__Supplied data__:
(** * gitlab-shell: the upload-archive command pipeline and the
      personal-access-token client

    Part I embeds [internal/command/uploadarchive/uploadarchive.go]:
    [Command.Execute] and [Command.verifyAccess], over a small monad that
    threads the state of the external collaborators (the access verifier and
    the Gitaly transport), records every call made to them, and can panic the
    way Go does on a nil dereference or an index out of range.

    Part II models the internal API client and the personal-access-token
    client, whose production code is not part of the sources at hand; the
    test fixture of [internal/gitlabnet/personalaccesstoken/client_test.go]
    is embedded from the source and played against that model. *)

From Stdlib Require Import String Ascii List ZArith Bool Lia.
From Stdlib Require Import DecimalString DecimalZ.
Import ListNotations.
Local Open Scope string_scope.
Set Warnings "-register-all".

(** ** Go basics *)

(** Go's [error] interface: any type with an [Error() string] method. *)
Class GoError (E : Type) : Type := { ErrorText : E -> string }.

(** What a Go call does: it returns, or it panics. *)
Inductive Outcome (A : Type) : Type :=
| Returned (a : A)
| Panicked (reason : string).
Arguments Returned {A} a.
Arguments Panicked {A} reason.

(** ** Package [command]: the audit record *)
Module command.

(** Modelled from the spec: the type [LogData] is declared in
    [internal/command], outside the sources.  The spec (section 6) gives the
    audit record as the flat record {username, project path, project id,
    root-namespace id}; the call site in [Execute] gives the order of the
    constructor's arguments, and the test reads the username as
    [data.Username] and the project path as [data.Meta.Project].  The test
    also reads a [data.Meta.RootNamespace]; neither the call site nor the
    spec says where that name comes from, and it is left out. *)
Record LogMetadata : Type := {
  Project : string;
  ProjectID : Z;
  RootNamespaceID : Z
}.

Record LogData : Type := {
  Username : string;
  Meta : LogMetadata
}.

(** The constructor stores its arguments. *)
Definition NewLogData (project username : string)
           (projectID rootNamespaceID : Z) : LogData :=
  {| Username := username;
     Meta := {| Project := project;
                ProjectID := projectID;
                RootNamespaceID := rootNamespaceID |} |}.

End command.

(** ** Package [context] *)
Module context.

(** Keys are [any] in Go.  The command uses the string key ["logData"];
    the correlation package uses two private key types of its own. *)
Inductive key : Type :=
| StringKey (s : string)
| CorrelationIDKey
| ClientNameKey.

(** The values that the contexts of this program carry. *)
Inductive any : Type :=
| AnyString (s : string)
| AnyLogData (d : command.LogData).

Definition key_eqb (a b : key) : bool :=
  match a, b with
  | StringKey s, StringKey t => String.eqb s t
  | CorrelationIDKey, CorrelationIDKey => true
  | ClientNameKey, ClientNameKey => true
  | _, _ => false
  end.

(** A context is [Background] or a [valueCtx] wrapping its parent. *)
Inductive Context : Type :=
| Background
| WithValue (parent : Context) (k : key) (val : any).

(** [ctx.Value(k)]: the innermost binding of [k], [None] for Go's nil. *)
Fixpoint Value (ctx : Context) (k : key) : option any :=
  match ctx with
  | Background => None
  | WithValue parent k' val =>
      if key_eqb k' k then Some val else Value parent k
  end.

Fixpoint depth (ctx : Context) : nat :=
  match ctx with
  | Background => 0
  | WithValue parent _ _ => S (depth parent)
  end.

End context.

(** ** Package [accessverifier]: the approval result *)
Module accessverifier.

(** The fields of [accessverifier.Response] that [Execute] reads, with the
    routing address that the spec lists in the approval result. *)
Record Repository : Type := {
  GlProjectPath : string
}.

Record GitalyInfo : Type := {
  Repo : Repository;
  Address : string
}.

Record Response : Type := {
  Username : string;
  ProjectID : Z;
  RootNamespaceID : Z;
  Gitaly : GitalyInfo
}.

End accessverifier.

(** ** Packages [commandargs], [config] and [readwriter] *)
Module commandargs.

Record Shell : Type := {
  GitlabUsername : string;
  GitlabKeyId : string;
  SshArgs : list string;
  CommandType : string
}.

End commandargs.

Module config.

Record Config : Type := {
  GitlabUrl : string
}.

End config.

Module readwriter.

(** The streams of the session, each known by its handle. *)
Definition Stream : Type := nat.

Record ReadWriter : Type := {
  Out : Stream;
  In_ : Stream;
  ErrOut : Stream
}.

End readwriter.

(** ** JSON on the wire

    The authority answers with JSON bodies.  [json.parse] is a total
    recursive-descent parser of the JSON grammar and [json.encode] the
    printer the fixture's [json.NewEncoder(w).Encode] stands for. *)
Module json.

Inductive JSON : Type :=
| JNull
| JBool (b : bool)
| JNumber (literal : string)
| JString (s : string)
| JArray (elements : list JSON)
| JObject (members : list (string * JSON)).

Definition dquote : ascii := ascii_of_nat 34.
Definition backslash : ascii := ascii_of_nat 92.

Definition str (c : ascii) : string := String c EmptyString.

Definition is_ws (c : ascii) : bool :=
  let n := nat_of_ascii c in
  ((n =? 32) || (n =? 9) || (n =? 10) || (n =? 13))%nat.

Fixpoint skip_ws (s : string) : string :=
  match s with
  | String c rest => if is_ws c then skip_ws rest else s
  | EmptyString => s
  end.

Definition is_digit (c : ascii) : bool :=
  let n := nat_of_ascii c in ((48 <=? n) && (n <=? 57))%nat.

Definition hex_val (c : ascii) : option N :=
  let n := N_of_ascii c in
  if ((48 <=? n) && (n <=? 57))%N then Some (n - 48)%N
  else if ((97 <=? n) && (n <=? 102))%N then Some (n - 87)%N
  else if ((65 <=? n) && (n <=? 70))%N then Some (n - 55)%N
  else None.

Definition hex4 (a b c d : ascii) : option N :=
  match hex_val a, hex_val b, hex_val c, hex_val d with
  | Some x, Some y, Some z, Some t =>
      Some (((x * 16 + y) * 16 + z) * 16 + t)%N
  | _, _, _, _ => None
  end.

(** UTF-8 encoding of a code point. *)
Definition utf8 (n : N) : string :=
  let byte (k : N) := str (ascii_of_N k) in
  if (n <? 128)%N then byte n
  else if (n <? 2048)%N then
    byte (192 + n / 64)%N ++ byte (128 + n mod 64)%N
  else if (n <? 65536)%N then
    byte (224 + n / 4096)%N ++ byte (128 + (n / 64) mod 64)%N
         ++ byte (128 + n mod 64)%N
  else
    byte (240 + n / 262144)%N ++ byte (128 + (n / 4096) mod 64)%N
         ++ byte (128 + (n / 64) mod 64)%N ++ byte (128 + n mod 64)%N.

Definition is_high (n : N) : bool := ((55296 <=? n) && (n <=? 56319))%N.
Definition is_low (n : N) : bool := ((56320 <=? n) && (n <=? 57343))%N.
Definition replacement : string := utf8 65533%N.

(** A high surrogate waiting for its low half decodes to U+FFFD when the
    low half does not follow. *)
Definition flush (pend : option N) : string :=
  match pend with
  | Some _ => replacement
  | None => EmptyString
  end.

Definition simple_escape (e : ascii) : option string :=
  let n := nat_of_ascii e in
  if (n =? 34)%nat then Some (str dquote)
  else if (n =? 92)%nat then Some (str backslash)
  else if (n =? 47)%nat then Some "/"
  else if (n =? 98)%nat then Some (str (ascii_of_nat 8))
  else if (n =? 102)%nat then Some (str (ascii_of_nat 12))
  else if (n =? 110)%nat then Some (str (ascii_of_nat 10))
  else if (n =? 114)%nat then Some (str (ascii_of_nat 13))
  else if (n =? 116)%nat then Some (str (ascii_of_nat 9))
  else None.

__What the task requires__: Please copy, exactly as written, every line in the listing above from the line with "Background => 0" up to and including the line with "GitlabUsername : string;".

__Solution__:
  | Background => 0
  | WithValue parent _ _ => S (depth parent)
  end.

End context.

(** ** Package [accessverifier]: the approval result *)
Module accessverifier.

(** The fields of [accessverifier.Response] that [Execute] reads, with the
    routing address that the spec lists in the approval result. *)
Record Repository : Type := {
  GlProjectPath : string
}.

Record GitalyInfo : Type := {
  Repo : Repository;
  Address : string
}.

Record Response : Type := {
  Username : string;
  ProjectID : Z;
  RootNamespaceID : Z;
  Gitaly : GitalyInfo
}.

End accessverifier.

(** ** Packages [commandargs], [config] and [readwriter] *)
Module commandargs.

Record Shell : Type := {
  GitlabUsername : string;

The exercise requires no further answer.